Exercise directions: Retype the listing below, keeping every line the same.
= = =
(* ===== verification/Wakeup.v ===== *)
(** * When the worker turns again

    In [Protocol] the worker may take a turn at any time, which is right for
    safety.  The loop of [src/bgw/worker.cpp] turns only when its latch is set,
    resets the latch first, and takes at most fifty requests per turn
    ([src/bgw/processor.cpp]); the latch is set when a backend has queued a
    request ([fga_wake_bgw]) and when a call completes ([enqueueCompleted]).
    Nothing sets it for the requests that a turn has left in the queue.  Here
    runs are driven by the latch: the work that is left is taken up after all,
    as long as a turn that leaves requests behind has made a call; it is not,
    when all fifty requests of a turn have been given up. *)
From S2P Require Import Prelude Platform Types SlotQueue SlotPool Channel ChannelShmem Config Client Processor.
From S2P Require Import Protocol Frames Service Ledger Calls Fairness Capacity Worker.

Section Latch.
Context {L : Type} {HS : SList L} {HL : SListLaws L}.
Variable k : Z.
Variable config : Config.
Abbreviation proto_inv := (proto_inv k [] [] []) (only parsing).
Abbreviation sys_inv := (sys_inv (L := L) k) (only parsing).
Abbreviation chan_of σ := (we_channel (sys_worker σ)) (only parsing).

(** ** Runs driven by the latch *)
Definition latch_off (σ : system L) : system L := MkSystem (set_latch false (sys_worker σ)) (sys_backends σ).

(** A turn of the worker needs the latch and resets it. *)
Definition latch_step (lab : label) (σ : system L) : outcome (system L) :=
  match lab with
  | LWorker _ => if we_latch (sys_worker σ) then sys_step config lab (latch_off σ) else Done σ
  | _ => sys_step config lab σ
  end.

Fixpoint latch_run (labs : list label) (σ : system L) : outcome (system L) :=
  match labs with
  | [] => Done σ
  | lab :: labs' => σ' ← latch_step lab σ; latch_run labs' σ'
  end.

(** This is what the worker's loop does when [WaitLatch] returns without a
    signal and with a processor. *)
Lemma process_turn_is_latch_step hw cfg t (b : bgw L) σ σ' :
  bw_env b = sys_worker σ -> we_latch (bw_env b) = true -> bw_processor b = Some config ->
  reload_requested b = false -> tn_others t (bw_env b) = bw_env b -> tn_signals t = [] ->
  tn_interrupt t = None -> tn_latch_set t = true ->
  latch_step (LWorker (tn_now t)) σ = Done σ' ->
  process_turn hw cfg t b = (Done tt, with_env b (sys_worker σ')).
Proof.
  intros He Hl Hp Hr Ho Hs Hi Ht. unfold latch_step, process_turn.
  rewrite Ho, Hs, Hi, Ht, <- He, Hl. cbn [foldl negb with_env reload_requested]. rewrite Hr.
  cbn [bw_processor bw_env with_env]. rewrite Hp. unfold latch_off. rewrite <- He. cbn.
  destruct (execute config (tn_now t) _) as [[[]| |] w]; intros [= <-]. by destruct b.
Qed.

(** The latch is not part of the invariants. *)
Lemma latch_off_inv R free l σ : proto_inv R free l (sys_backends σ) (sys_worker σ) ->
  proto_inv R free l (sys_backends (latch_off σ)) (sys_worker (latch_off σ)).
Proof. intros [? ? ? ? ? ? ? ? ? ? ? ? ?]. by split. Qed.

Lemma latch_off_sys_inv σ : sys_inv σ -> sys_inv (latch_off σ).
Proof. intros (R & free & l & Hinv). exists R, free, l. by apply latch_off_inv. Qed.

(** A step driven by the latch is a step of the system, or none. *)
Lemma latch_step_cases lab σ :
  latch_step lab σ = sys_step config lab σ \/ latch_step lab σ = sys_step config lab (latch_off σ) \/
  latch_step lab σ = Done σ.
Proof. destruct lab; cbn [latch_step]; auto. destruct (we_latch _); auto. Qed.

Lemma latch_step_inv lab σ : sys_inv σ -> exists σ', latch_step lab σ = Done σ' /\ sys_inv σ'.
Proof.
  intros Hi. destruct (latch_step_cases lab σ) as [-> |[-> | ->]].
  - by apply sys_step_inv.
  - by apply sys_step_inv, latch_off_sys_inv.
  - by exists σ.
Qed.

(** ** What the steps do to the latch *)

(** Neither a call nor a completed request comes or goes, and the latch is at
    most set, where a request is queued. *)
Record same_work (queues : bool) (w w' : worker_env L) : Prop := {
  sw_calls : we_calls w' = we_calls w;
  sw_completed : completed_queue w' = completed_queue w;
  sw_latch : we_latch w' = we_latch w \/ (queues = true /\ we_latch w' = true);
  sw_queue : queues = false -> ch_queue (we_channel w') = ch_queue (we_channel w);
}.

Lemma same_work_refl queues w : same_work queues w w.
Proof. split; auto. Qed.
(** C6. A call of [fga_check] among running processes is a run of the system.
    From any state the system reaches, with valid arguments, no cached decision
    and a configured store: whatever the others do between the wake-ups of the
    wait loop, and whether the pool is exhausted, the queue full, the wait
    interrupted, answered or endless, the function leaves the channel exactly
    as the labels of the call and of the others' turns leave it, and returns
    what the events of this run say. *)
Theorem fga_check_runs_the_protocol MyProcNumber stack_key now fcinfo pid args turns before σ0 σ b :
  initial_system k σ0 -> sys_run worker_config before σ0 = Done σ ->
  ready pid FGA_REQUEST_CHECK ReqCheckTuple args turns σ b ->
  uncached_check MyProcNumber stack_key now fcinfo args b ->
  let '(labs, en) := sql_walk pid FGA_REQUEST_CHECK ReqCheckTuple args turns σ in
  exists evs σ' r b', sys_trace worker_config labs σ = Done (evs, σ') /\
    fga_check use_asserts config pid MyProcNumber stack_key now fcinfo b = (r, b') /\
    env_channel (be_chan b') = chan_of σ' /\
    call_returns check_value pid (sql_request FGA_REQUEST_CHECK ReqCheckTuple args σ) evs en r.
Proof.
  intros H0 Hrun Hrd Huc.
  pose proof (sys_inv_run _ _ _ (initial_inv k σ0 H0) Hrun) as Hi.
  pose proof (check_walks MyProcNumber stack_key now fcinfo pid args turns σ b Hi Hrd Huc) as Hw.
  destruct (sql_walk _ _ _ _ _ σ) as [labs en]. destruct Hw as (evs & σ' & r & b' & Ht & _ & Hx & Hc & Hret).
  by exists evs, σ', r, b'.
Qed.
= = =
Exercise response:
(* ===== verification/Wakeup.v ===== *)
(** * When the worker turns again

    In [Protocol] the worker may take a turn at any time, which is right for
    safety.  The loop of [src/bgw/worker.cpp] turns only when its latch is set,
    resets the latch first, and takes at most fifty requests per turn
    ([src/bgw/processor.cpp]); the latch is set when a backend has queued a
    request ([fga_wake_bgw]) and when a call completes ([enqueueCompleted]).
    Nothing sets it for the requests that a turn has left in the queue.  Here
    runs are driven by the latch: the work that is left is taken up after all,
    as long as a turn that leaves requests behind has made a call; it is not,
    when all fifty requests of a turn have been given up. *)
From S2P Require Import Prelude Platform Types SlotQueue SlotPool Channel ChannelShmem Config Client Processor.
From S2P Require Import Protocol Frames Service Ledger Calls Fairness Capacity Worker.

Section Latch.
Context {L : Type} {HS : SList L} {HL : SListLaws L}.
Variable k : Z.
Variable config : Config.
Abbreviation proto_inv := (proto_inv k [] [] []) (only parsing).
Abbreviation sys_inv := (sys_inv (L := L) k) (only parsing).
Abbreviation chan_of σ := (we_channel (sys_worker σ)) (only parsing).

(** ** Runs driven by the latch *)
Definition latch_off (σ : system L) : system L := MkSystem (set_latch false (sys_worker σ)) (sys_backends σ).

(** A turn of the worker needs the latch and resets it. *)
Definition latch_step (lab : label) (σ : system L) : outcome (system L) :=
  match lab with
  | LWorker _ => if we_latch (sys_worker σ) then sys_step config lab (latch_off σ) else Done σ
  | _ => sys_step config lab σ
  end.

Fixpoint latch_run (labs : list label) (σ : system L) : outcome (system L) :=
  match labs with
  | [] => Done σ
  | lab :: labs' => σ' ← latch_step lab σ; latch_run labs' σ'
  end.

(** This is what the worker's loop does when [WaitLatch] returns without a
    signal and with a processor. *)
Lemma process_turn_is_latch_step hw cfg t (b : bgw L) σ σ' :
  bw_env b = sys_worker σ -> we_latch (bw_env b) = true -> bw_processor b = Some config ->
  reload_requested b = false -> tn_others t (bw_env b) = bw_env b -> tn_signals t = [] ->
  tn_interrupt t = None -> tn_latch_set t = true ->
  latch_step (LWorker (tn_now t)) σ = Done σ' ->
  process_turn hw cfg t b = (Done tt, with_env b (sys_worker σ')).
Proof.
  intros He Hl Hp Hr Ho Hs Hi Ht. unfold latch_step, process_turn.
  rewrite Ho, Hs, Hi, Ht, <- He, Hl. cbn [foldl negb with_env reload_requested]. rewrite Hr.
  cbn [bw_processor bw_env with_env]. rewrite Hp. unfold latch_off. rewrite <- He. cbn.
  destruct (execute config (tn_now t) _) as [[[]| |] w]; intros [= <-]. by destruct b.
Qed.

(** The latch is not part of the invariants. *)
Lemma latch_off_inv R free l σ : proto_inv R free l (sys_backends σ) (sys_worker σ) ->
  proto_inv R free l (sys_backends (latch_off σ)) (sys_worker (latch_off σ)).
Proof. intros [? ? ? ? ? ? ? ? ? ? ? ? ?]. by split. Qed.

Lemma latch_off_sys_inv σ : sys_inv σ -> sys_inv (latch_off σ).
Proof. intros (R & free & l & Hinv). exists R, free, l. by apply latch_off_inv. Qed.

(** A step driven by the latch is a step of the system, or none. *)
Lemma latch_step_cases lab σ :
  latch_step lab σ = sys_step config lab σ \/ latch_step lab σ = sys_step config lab (latch_off σ) \/
  latch_step lab σ = Done σ.
Proof. destruct lab; cbn [latch_step]; auto. destruct (we_latch _); auto. Qed.

Lemma latch_step_inv lab σ : sys_inv σ -> exists σ', latch_step lab σ = Done σ' /\ sys_inv σ'.
Proof.
  intros Hi. destruct (latch_step_cases lab σ) as [-> |[-> | ->]].
  - by apply sys_step_inv.
  - by apply sys_step_inv, latch_off_sys_inv.
  - by exists σ.
Qed.

(** ** What the steps do to the latch *)

(** Neither a call nor a completed request comes or goes, and the latch is at
    most set, where a request is queued. *)
Record same_work (queues : bool) (w w' : worker_env L) : Prop := {
  sw_calls : we_calls w' = we_calls w;
  sw_completed : completed_queue w' = completed_queue w;
  sw_latch : we_latch w' = we_latch w \/ (queues = true /\ we_latch w' = true);
  sw_queue : queues = false -> ch_queue (we_channel w') = ch_queue (we_channel w);
}.

Lemma same_work_refl queues w : same_work queues w w.
Proof. split; auto. Qed.
(** C6. A call of [fga_check] among running processes is a run of the system.
    From any state the system reaches, with valid arguments, no cached decision
    and a configured store: whatever the others do between the wake-ups of the
    wait loop, and whether the pool is exhausted, the queue full, the wait
    interrupted, answered or endless, the function leaves the channel exactly
    as the labels of the call and of the others' turns leave it, and returns
    what the events of this run say. *)
Theorem fga_check_runs_the_protocol MyProcNumber stack_key now fcinfo pid args turns before σ0 σ b :
  initial_system k σ0 -> sys_run worker_config before σ0 = Done σ ->
  ready pid FGA_REQUEST_CHECK ReqCheckTuple args turns σ b ->
  uncached_check MyProcNumber stack_key now fcinfo args b ->
  let '(labs, en) := sql_walk pid FGA_REQUEST_CHECK ReqCheckTuple args turns σ in
  exists evs σ' r b', sys_trace worker_config labs σ = Done (evs, σ') /\
    fga_check use_asserts config pid MyProcNumber stack_key now fcinfo b = (r, b') /\
    env_channel (be_chan b') = chan_of σ' /\
    call_returns check_value pid (sql_request FGA_REQUEST_CHECK ReqCheckTuple args σ) evs en r.
Proof.
  intros H0 Hrun Hrd Huc.
  pose proof (sys_inv_run _ _ _ (initial_inv k σ0 H0) Hrun) as Hi.
  pose proof (check_walks MyProcNumber stack_key now fcinfo pid args turns σ b Hi Hrd Huc) as Hw.
  destruct (sql_walk _ _ _ _ _ σ) as [labs en]. destruct Hw as (evs & σ' & r & b' & Ht & _ & Hx & Hc & Hret).
  by exists evs, σ', r, b'.
Qed.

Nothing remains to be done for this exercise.